Passando, lanciò uno sguardo al vicolo che percorreva il palazzo di fianco e intravide il portoncino dei fornitori, proprio dove un suonatore cieco di fisarmonica cercava di attirare elemosine con la musica struggente del suo strumento.
La sera del primo giorno di primavera era ormai calata, ma i profumi dominavano ancora l’aria.
La gente si attardava, quasi spaesata dal clima dolce, affamata di ore all’aperto dopo un rigido inverno impietoso. I venditori ambulanti approfittavano della situazione, continuando i loro commerci ben oltre gli orari soliti.
Dopo due giorni la festa di San Giuseppe non era ancora finita, e i friggitori continuavano a distribuire zeppole fritte nell’olio nero; l’odore acre e le volute di fumo arrivavano in ogni angolo di strada, causando crampi allo stomaco a chi si affrettava a casa per la cena.
Si vedevano i venditori di uccelli, carichi di gabbie di ogni misura nelle quali i pennuti si agitavano impazziti sbattendo sulle pareti, alla ricerca della libertà perduta; la tradizione che voleva si realizzasse una grazia in favore di chi acquistava un volatile per la festa del padre di Gesú era ancora molto sentita, e con l’arrivo della primavera i balconi si riempivano di cardellini e canarini accecati con uno spillo per favorirne il canto disperato e bellissimo.

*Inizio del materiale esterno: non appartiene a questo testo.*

(** ** The replication path *)


(** C7, as amended. Every Item the sync-cycle upsert writes (either
    implementation) is stored, and emitted, with a crypto flag equal to the
    membership of its code in the configured crypto codes, whatever the
    fetched record holds. The replication upsert stores the crypto flag of
    the received item instead; where the received item has none it keeps the
    stored flag, or False for a new code. *)
Theorem crypto_flag_by_upsert_path (CRYPTO_CODES : list string)
    (code : string) (data : RateData) (item : ItemPayload)
    (e : Env) (w : World) :
  rows_keyed (w_db w) →
  let flag := bool_decide (code ∈ CRYPTO_CODES) in
  (∃ w' tr,
     task_poller.upsert_item CRYPTO_CODES code data e w = (Returned tt, w', tr) ∧
     ((w' = w ∧ tr = []) ∨
      ∃ stored event_type,
        rows (w_db w') !! code = Some stored ∧
        currency stored = code ∧
        crypto_currency stored = flag ∧
        Forall (eq (event_of_item event_type stored)) (emitted_events tr))) ∧
  (∃ w' tr,
     parser.upsert_item CRYPTO_CODES code data e w = (Returned tt, w', tr) ∧
     ((w' = w ∧ tr = []) ∨
      ∃ stored event_type,
        rows (w_db w') !! code = Some stored ∧
        currency stored = code ∧
        crypto_currency stored = flag ∧
        Forall (eq (event_of_item event_type stored)) (emitted_events tr))) ∧
  (p_currency item = Some code →
   ∃ w' tr stored,
     nats_sub._upsert_item item e w = (Returned tt, w', tr) ∧
     rows (w_db w') !! code = Some stored ∧
     crypto_currency stored =
       default (from_option crypto_currency false (rows (w_db w) !! code))
         (p_crypto_currency item)).
Proof.
  intros Hkeyed flag. split; [|split].
  - destruct (rows (w_db w) !! code) as [existing|] eqn:Hrow.
    + pose proof (Hkeyed _ _ Hrow) as Hcur.
      destruct (rates_close (rate existing) (d_rate data)) eqn:Hclose.
      * exists w, []. split; [|by left].
        by apply (upsert_close_noop CRYPTO_CODES code data existing e w).
      * destruct (poller_upsert_existing CRYPTO_CODES code data existing e w
                    Hrow Hclose) as (mgr & p & tr & -> & Hev).
        eexists _, _. split; [done|]. right.
        exists (updated_item CRYPTO_CODES code data (utcnow e) existing),
          "updated".
        repeat split; [|done|exact Hev].
        cbn. rewrite Hcur. apply lookup_insert_eq.
    + destruct (poller_upsert_new CRYPTO_CODES code data e w Hrow)
        as (mgr & p & tr & -> & Hev).
      eexists _, _. split; [done|]. right.
      exists (created_item CRYPTO_CODES code data (next_id (w_db w)) (utcnow e)),
        "created".
      repeat split; [|exact Hev].
      cbn. apply lookup_insert_eq.
  - destruct (rows (w_db w) !! code) as [existing|] eqn:Hrow.
    + pose proof (Hkeyed _ _ Hrow) as Hcur.
      destruct (rates_close (rate existing) (d_rate data)) eqn:Hclose.
      * exists w, []. split; [|by left].
        by apply (upsert_close_noop CRYPTO_CODES code data existing e w).
      * destruct (parser_upsert_existing CRYPTO_CODES code data existing e w
                    Hrow Hclose) as (mgr & tr & -> & Hev).
        eexists _, _. split; [done|]. right.
        exists (updated_item CRYPTO_CODES code data (utcnow e) existing),
          "updated".
        repeat split; [|done|exact Hev].
        cbn. rewrite Hcur. apply lookup_insert_eq.
    + destruct (parser_upsert_new CRYPTO_CODES code data e w Hrow)
        as (mgr & tr & -> & Hev).
      eexists _, _. split; [done|]. right.
      exists (created_item CRYPTO_CODES code data (next_id (w_db w)) (utcnow e)),
        "created".
      repeat split; [|exact Hev].
      cbn. apply lookup_insert_eq.
  - intros Hcode.
    destruct (rows (w_db w) !! code) as [existing|] eqn:Hrow.
    + pose proof (Hkeyed _ _ Hrow) as Hcur.
      rewrite (replication_upsert_existing item code existing e w Hcode Hrow).
      eexists _, _, (replicated_item item existing).
      split; [done|]. split; [|done].
      cbn. rewrite Hcur. apply lookup_insert_eq.
    + rewrite (replication_upsert_new item code e w Hcode Hrow).
      eexists _, _, (created_from_payload code item (next_id (w_db w)) (utcnow e)).
      split; [done|]. split; [|done].
      cbn. apply lookup_insert_eq.
Qed.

Ma l’aria era piena pure del suono fastidioso degli zerri zerri, gli infernali giocattoli costituiti da ingranaggi in legno che i bambini facevano ruotare su un manico producendo un crepitio come di nacchere.

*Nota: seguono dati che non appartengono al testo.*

(** C7, amended. With a present context value, the malformed input the
    engine names is turned into a boolean: a regex operand that does not
    compile gives false, and so does any coercion that throws inside the
    try, so regex always returns; an operand that is not an array gives
    false for in and true for not_in, whatever the context value; an
    operator outside the known ones gives false. Matching is not total for
    all that: eq, neq, contains and the four ordering operators throw as
    soon as the context value or the operand is one [String] throws on, and
    nothing else makes matching throw. When [String] returns on both,
    matching returns, and on data it returns the boolean of the definition
    on JSON data. *)
Theorem malformed_condition_absorbed contextValue condition :
  Exact.is_absent contextValue = false ->
  let operator := FlagCondition.operator condition in
  let conditionValue := FlagCondition.value condition in
  let result := Exact.matchesSingleCondition contextValue condition in
  (operator = "regex" ->
   (forall pattern,
      Exact.ToString_data conditionValue = Some pattern ->
      RegExp_new pattern = None -> result = Some false)
   /\ (Exact.coerces contextValue = false
       \/ Exact.coerces (Exact.Data conditionValue) = false ->
       result = Some false)
   /\ exists b, result = Some b)
  /\ (operator = "in" -> Js.isArray conditionValue = false ->
      result = Some false)
  /\ (operator = "not_in" -> Js.isArray conditionValue = false ->
      result = Some true)
  /\ (~ In operator known_operators -> result = Some false)
  /\ (In operator ["eq"; "neq"; "gt"; "gte"; "lt"; "lte"; "contains"] ->
      Exact.coerces contextValue = false
      \/ Exact.coerces (Exact.Data conditionValue) = false ->
      result = None)
  /\ (result = None ->
      Exact.coerces contextValue = false
      \/ Exact.coerces (Exact.Data conditionValue) = false)
  /\ (Exact.coerces contextValue = true ->
      Exact.coerces (Exact.Data conditionValue) = true ->
      (exists b, result = Some b)
      /\ forall v, contextValue = Exact.Data v ->
                   result = Some (matchesSingleCondition v condition)).
Proof.
  intros Hpresent operator conditionValue result.
  assert (Hresult := exact_matching_present contextValue condition Hpresent).
  fold result in Hresult. cbn zeta in Hresult.
  fold operator conditionValue in Hresult.
  unfold Exact.coerces. cbn [Exact.ToString].
  split; [|split; [|split; [|split; [|split; [|split]]]]].
  - intros Hop. rewrite Hresult, Hop. cbn [String.eqb Ascii.eqb Bool.eqb].
    split; [|split].
    + intros pattern -> ->. reflexivity.
    + intros [Hc|Hv].
      * destruct (Exact.ToString_data conditionValue); [|reflexivity].
        destruct (RegExp_new _); [|reflexivity].
        now destruct (Exact.ToString contextValue).
      * now destruct (Exact.ToString_data conditionValue).
    + destruct (Exact.ToString_data conditionValue); [|eauto].
      destruct (RegExp_new _); [|eauto].
      destruct (Exact.ToString contextValue); eauto.
  - intros Hop Harr. rewrite Hresult, Hop. cbn [String.eqb Ascii.eqb Bool.eqb].
    destruct conditionValue; try discriminate Harr; reflexivity.
  - intros Hop Harr. rewrite Hresult, Hop. cbn [String.eqb Ascii.eqb Bool.eqb].
    destruct conditionValue; try discriminate Harr; reflexivity.
  - intros Hunknown.
    destruct (eqb_known_operator operator Hunknown)
      as (E1 & E2 & E3 & E4 & E5 & E6 & E7 & E8 & E9 & E10).
    rewrite Hresult, E1, E2, E3, E4, E5, E6, E7, E8, E9, E10. reflexivity.
  - intros Hop Hthrows. rewrite Hresult.
    assert (Hnone : forall f : string -> string -> bool,
              match Exact.ToString contextValue,
                    Exact.ToString_data conditionValue with
              | Some a, Some b => Some (f a b)
              | _, _ => None
              end = None).
    { intros f. destruct Hthrows as [Hc|Hv].
      - now destruct (Exact.ToString contextValue).
      - destruct (Exact.ToString contextValue); [|reflexivity].
        now destruct (Exact.ToString_data conditionValue). }
    destruct Hop as [<-|[<-|[<-|[<-|[<-|[<-|[<-|[]]]]]]]];
      cbn [String.eqb Ascii.eqb Bool.eqb].
    + apply Hnone.
    + apply (Hnone (fun a b => negb (String.eqb a b))).
    + now apply compareValues_raises.
    + now apply compareValues_raises.
    + now apply compareValues_raises.
    + now apply compareValues_raises.
    + apply Hnone.
  - rewrite Hresult. clear Hresult.
    assert (Hpair : forall f : string -> string -> bool,
              match Exact.ToString contextValue,
                    Exact.ToString_data conditionValue with
              | Some a, Some b => Some (f a b)
              | _, _ => None
              end = None ->
              is_some (Exact.ToString contextValue) = false
              \/ is_some (Exact.ToString_data conditionValue) = false).
    { intros f. destruct (Exact.ToString contextValue); [|now left].
      destruct (Exact.ToString_data conditionValue); [discriminate|now right]. }
    assert (Hlist : forall (f : list string -> string -> bool) xs,
              conditionValue = Js.VArray xs ->
              match Exact.map_String xs, Exact.ToString contextValue with
              | Some strings, Some s => Some (f strings s)
              | _, _ => None
              end = None ->
              is_some (Exact.ToString contextValue) = false
              \/ is_some (Exact.ToString_data conditionValue) = false).
    { intros f xs -> Hnone.
      destruct (Exact.map_String xs) eqn:Hxs.
      - destruct (Exact.ToString contextValue); [discriminate|now left].
      - right. exact (map_String_throws xs Hxs). }
    destruct (String.eqb operator "eq"); [apply Hpair|].
    destruct (String.eqb operator "neq");
      [apply (Hpair (fun a b => negb (String.eqb a b)))|].
    destruct (String.eqb operator "gt"); [apply compareValues_throws|].
    destruct (String.eqb operator "gte"); [apply compareValues_throws|].
    destruct (String.eqb operator "lt"); [apply compareValues_throws|].
    destruct (String.eqb operator "lte"); [apply compareValues_throws|].
    destruct (String.eqb operator "in").
    { destruct conditionValue eqn:Hcv; try discriminate.
      apply (Hlist Js.array_includes xs eq_refl). }
    destruct (String.eqb operator "not_in").
    { destruct conditionValue eqn:Hcv; try discriminate.
      apply (Hlist (fun l s => negb (Js.array_includes l s)) xs eq_refl). }
    destruct (String.eqb operator "contains"); [apply Hpair|].
    destruct (String.eqb operator "regex"); [|discriminate].
    destruct (Exact.ToString_data conditionValue); [|discriminate].
    destruct (RegExp_new _); [|discriminate].
    destruct (Exact.ToString contextValue); discriminate.
  - intros Hc Hv.
    assert (Hdata : forall v, contextValue = Exact.Data v ->
                              result = Some (matchesSingleCondition v condition)).
    { intros v ->. rewrite Hresult. clear Hresult.
      destruct (coerces_data v Hc) as [Hs Hn].
      destruct (coerces_data conditionValue Hv) as [Ht Hm].
      cbn [Exact.ToString]. rewrite Hs, Ht.
      rewrite !compareValues_data by assumption.
      assert (Hin : forall xs, conditionValue = Js.VArray xs ->
                Exact.map_String xs = Some (List.map Js.ToString xs)).
      { intros xs Hxs. rewrite Hxs in Hv.
        destruct (map_String_coerces xs Hv) as [l Hl].
        now rewrite Hl, (map_String_sound _ _ Hl). }
      unfold matchesSingleCondition.
      fold operator conditionValue.
      destruct v; try discriminate Hpresent;
        (destruct (String.eqb operator "eq"); [reflexivity|]);
        (destruct (String.eqb operator "neq"); [reflexivity|]);
        (destruct (String.eqb operator "gt"); [reflexivity|]);
        (destruct (String.eqb operator "gte"); [reflexivity|]);
        (destruct (String.eqb operator "lt"); [reflexivity|]);
        (destruct (String.eqb operator "lte"); [reflexivity|]);
        (destruct (String.eqb operator "in");
         [destruct conditionValue; try reflexivity;
          now rewrite (Hin _ eq_refl)|]);
        (destruct (String.eqb operator "not_in");
         [destruct conditionValue; try reflexivity;
          now rewrite (Hin _ eq_refl)|]);
        (destruct (String.eqb operator "contains"); [reflexivity|]);
        (destruct (String.eqb operator "regex"); [|reflexivity]);
        now destruct (RegExp_new _). }
    split.
    + rewrite Hresult.
      assert (Hs : exists a, Exact.ToString contextValue = Some a)
        by (destruct (Exact.ToString contextValue); [eauto|discriminate]).
      assert (Ht : exists b, Exact.ToString_data conditionValue = Some b)
        by (destruct (Exact.ToString_data conditionValue);
            [eauto|discriminate]).
      destruct Hs as [a Hs], Ht as [b Ht]. rewrite Hs, Ht.
      destruct (String.eqb operator "eq"); [eauto|].
      destruct (String.eqb operator "neq"); [eauto|].
      destruct (String.eqb operator "gt");
        [apply compareValues_returns; unfold Exact.coerces;
         cbn [Exact.ToString]; now rewrite ?Hs, ?Ht|].
      destruct (String.eqb operator "gte");
        [apply compareValues_returns; unfold Exact.coerces;
         cbn [Exact.ToString]; now rewrite ?Hs, ?Ht|].
      destruct (String.eqb operator "lt");
        [apply compareValues_returns; unfold Exact.coerces;
         cbn [Exact.ToString]; now rewrite ?Hs, ?Ht|].
      destruct (String.eqb operator "lte");
        [apply compareValues_returns; unfold Exact.coerces;
         cbn [Exact.ToString]; now rewrite ?Hs, ?Ht|].
      destruct (String.eqb operator "in").
      { destruct conditionValue eqn:Hcv; eauto.
        destruct (map_String_coerces xs) as [l ->]; [|eauto].
        unfold Exact.coerces. cbn [Exact.ToString]. now rewrite Ht. }
      destruct (String.eqb operator "not_in").
      { destruct conditionValue eqn:Hcv; eauto.
        destruct (map_String_coerces xs) as [l ->]; [|eauto].
        unfold Exact.coerces. cbn [Exact.ToString]. now rewrite Ht. }
      destruct (String.eqb operator "contains"); [eauto|].
      destruct (String.eqb operator "regex"); [|eauto].
      destruct (RegExp_new b); eauto.
    + exact Hdata.
Qed.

Per gli strascichi della festa di San Giuseppe, però, la fine era segnata: l’animo del popolo era già rivolto alla Pasqua, per la quale mancava ormai meno di una settimana. Le infinite tradizioni religiose e pagane avrebbero a breve reclamato spazio, assorbendo nel proprio incanto tutta l’attenzione della città, in ciascuno dei tanti strati sociali che la componevano.

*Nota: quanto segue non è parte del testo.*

(** A new leaf [sid] under [p], when everything after [p] in the flattened
    list is deeper than [p]: the new entry comes last. *)
Lemma flatten_tree_add_last heap heap' p sid s :
  heap !! sid = None ->
  heap' !! sid = Some (SymbolNode.mk s []) ->
  (forall k, k <> sid ->
     heap' !! k = with_last_child p sid k <$> heap !! k) ->
  (forall k n, heap !! k = Some n -> Symbol.id (SymbolNode.symbol n) = k) ->
  forall fuel nodes depth out l1 q dq l2,
    flatten_tree fuel heap nodes depth = Some out ->
    NoDup (ids_of out) ->
    out = l1 ++ (q, dq) :: l2 -> Symbol.id q = p ->
    Forall (fun e => (dq < snd e)%nat) l2 ->
    flatten_tree (S fuel) heap' nodes depth = Some (out ++ [(s, S dq)]).
Proof.
  intros Hsid Hsid' Hother Hkey.
  pose proof (flatten_tree_add_leaf heap heap' p sid s Hsid Hsid' Hother
                Hkey) as Hleaf.
  induction fuel as [|fuel IH]; intros nodes depth out l1 q dq l2;
    [discriminate |].
  revert out l1. induction nodes as [|r nodes IHn];
    intros out l1 H Hnd Hout Hq Hl2.
  { rewrite flatten_tree_nil in H. injection H as <-.
    destruct l1; discriminate Hout. }
  rewrite flatten_tree_cons in H.
  destruct (heap !! r) as [node|] eqn:Hr; [| discriminate].
  cbn [mbind option_bind] in H.
  destruct (flatten_tree fuel heap _ _) as [sub|] eqn:Hsub; [| discriminate].
  cbn [mbind option_bind] in H.
  destruct (flatten_tree (S fuel) heap nodes depth) as [rest|] eqn:Hrest;
    [| discriminate].
  cbn [mbind option_bind] in H. injection H as <-.
  assert (r <> sid) as Hrs by (intros ->; congruence).
  pose proof (Hkey _ _ Hr) as Hid.
  change (ids_of ((SymbolNode.symbol node, depth) :: sub ++ rest))
    with (Symbol.id (SymbolNode.symbol node) :: ids_of (sub ++ rest)) in Hnd.
  rewrite ids_of_app, Hid in Hnd.
  apply NoDup_cons in Hnd as [Hr_notin Hnd].
  apply NoDup_app in Hnd as (Hnd_sub & Hdisj & Hnd_rest).
  rewrite list_elem_of_In, in_app_iff in Hr_notin.
  setoid_rewrite list_elem_of_In in Hdisj.
  destruct (Hleaf _ _ _ _ Hsub Hnd_sub) as [_ Hsub_same].
  rewrite (flatten_tree_cons (S fuel)), (Hother r Hrs), Hr.
  cbn [fmap option_fmap option_map mbind option_bind].
  assert (forall k,
            rest = k ++ (q, dq) :: l2 ->
            (let node' := with_last_child p sid r node in
             sub' ← flatten_tree (S fuel) heap' (SymbolNode.children node')
                      (S depth);
             rest' ← flatten_tree (S (S fuel)) heap' nodes depth;
             Some ((SymbolNode.symbol node', depth) :: sub' ++ rest'))
            = Some (((SymbolNode.symbol node, depth) :: sub ++ rest)
                    ++ [(s, S dq)])) as Hin_rest.
  { intros k Hk.
    assert (In p (ids_of rest)) as Hp.
    { rewrite Hk, ids_of_app, in_app_iff. right. left. exact Hq. }
    assert (r <> p) as Hrp by (intros ->; tauto).
    assert (~ In p (ids_of sub)) as Hps
      by (intros Hp'; eapply Hdisj; eauto).
    cbn zeta. unfold with_last_child.
    rewrite bool_decide_eq_false_2 by exact Hrp.
    rewrite (Hsub_same Hps). cbn [mbind option_bind].
    rewrite (IHn rest k eq_refl Hnd_rest Hk Hq Hl2).
    cbn [mbind option_bind]. by rewrite <- app_comm_cons, <- app_assoc. }
  change ((SymbolNode.symbol node, depth) :: sub ++ rest)
    with (((SymbolNode.symbol node, depth) :: sub) ++ rest) in Hout.
  apply app_eq_inv in Hout as [(k & Hk1 & Hk2) | (k & Hk1 & Hk2)].
  2:{ (* the parent is in the flattened list of the later nodes *)
      by apply (Hin_rest k). }
  destruct k as [|e k].
  { apply (Hin_rest []). by rewrite Hk2. }
  (* the parent is the first node or below it: no node comes after *)
  cbn [app] in Hk2. injection Hk2 as <- ->.
  assert (depth <= dq)%nat as Hdq.
  { pose proof (flatten_tree_depth _ _ _ _ _ Hsub) as Hge.
    assert (In (q, dq) ((SymbolNode.symbol node, depth) :: sub)) as Hin.
    { rewrite Hk1. apply in_app_iff. right. by left. }
    destruct Hin as [E | Hin]; [inversion E; lia |].
    rewrite List.Forall_forall in Hge. apply Hge in Hin. cbn in Hin. lia. }
  destruct nodes as [|r' nodes].
  2:{ exfalso. rewrite flatten_tree_cons in Hrest.
      destruct (heap !! r') as [node'|]; [| discriminate].
      cbn [mbind option_bind] in Hrest.
      destruct (flatten_tree fuel heap _ _); [| discriminate].
      cbn [mbind option_bind] in Hrest.
      destruct (flatten_tree (S fuel) heap nodes depth); [| discriminate].
      cbn [mbind option_bind] in Hrest. inversion Hrest; subst rest.
      apply Forall_app in Hl2 as [_ Hl2]. inversion Hl2; subst.
      cbn in *. lia. }
  rewrite flatten_tree_nil in Hrest. inversion Hrest; subst rest.
  rewrite flatten_tree_nil. rewrite app_nil_r in *.
  destruct l1 as [|e l1]; cbn [app] in Hk1.
  + (* the first node is the parent *)
    injection Hk1 as Hnode -> ->.
    assert (r = p) as -> by (rewrite <- Hid, Hnode; exact Hq).
    unfold with_last_child. rewrite bool_decide_eq_true_2 by reflexivity.
    cbn [SymbolNode.symbol SymbolNode.children].
    assert (~ In p (ids_of k)) as Hps by tauto.
    assert (flatten_tree (S fuel) heap' (SymbolNode.children node ++ [sid])
              (S dq) = Some (k ++ [(s, S dq)])) as ->.
    { rewrite flatten_tree_app, (Hsub_same Hps).
      cbn [mbind option_bind].
      rewrite flatten_tree_cons, Hsid'. cbn [mbind option_bind].
      destruct fuel as [|fuel']; [discriminate Hsub |].
      rewrite !flatten_tree_nil. reflexivity. }
    cbn [mbind option_bind]. by rewrite app_nil_r.
  + (* the parent is below the first node *)
    injection Hk1 as <- ->.
    assert (In p (ids_of (l1 ++ (q, dq) :: k))) as Hp.
    { rewrite ids_of_app, in_app_iff. right. left. exact Hq. }
    assert (r <> p) as Hrp by (intros ->; tauto).
    unfold with_last_child. rewrite bool_decide_eq_false_2 by exact Hrp.
    rewrite (IH _ _ _ l1 q dq k Hsub Hnd_sub eq_refl Hq Hl2).
    cbn [mbind option_bind]. by rewrite app_nil_r.
Qed.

Modo si mise platealmente le mani sulle orecchie per ripararsi dal fischio acuto di un venditore di noccioline.
– Io mi domando che cosa tengano da festeggiare, questi pezzenti affamati, laceri e disgraziati. Eppure, per un motivo o per un altro, stanno sempre in mezzo alla strada a ridere e a ballare. Invece di capire che ormai stanno sotto il tacco di un dittatore, che li costringe pure a contare per dire che anno è: ma ci pensi, Ricciardi? Anno decimo. Come se fosse rinato Cristo. Incredibile.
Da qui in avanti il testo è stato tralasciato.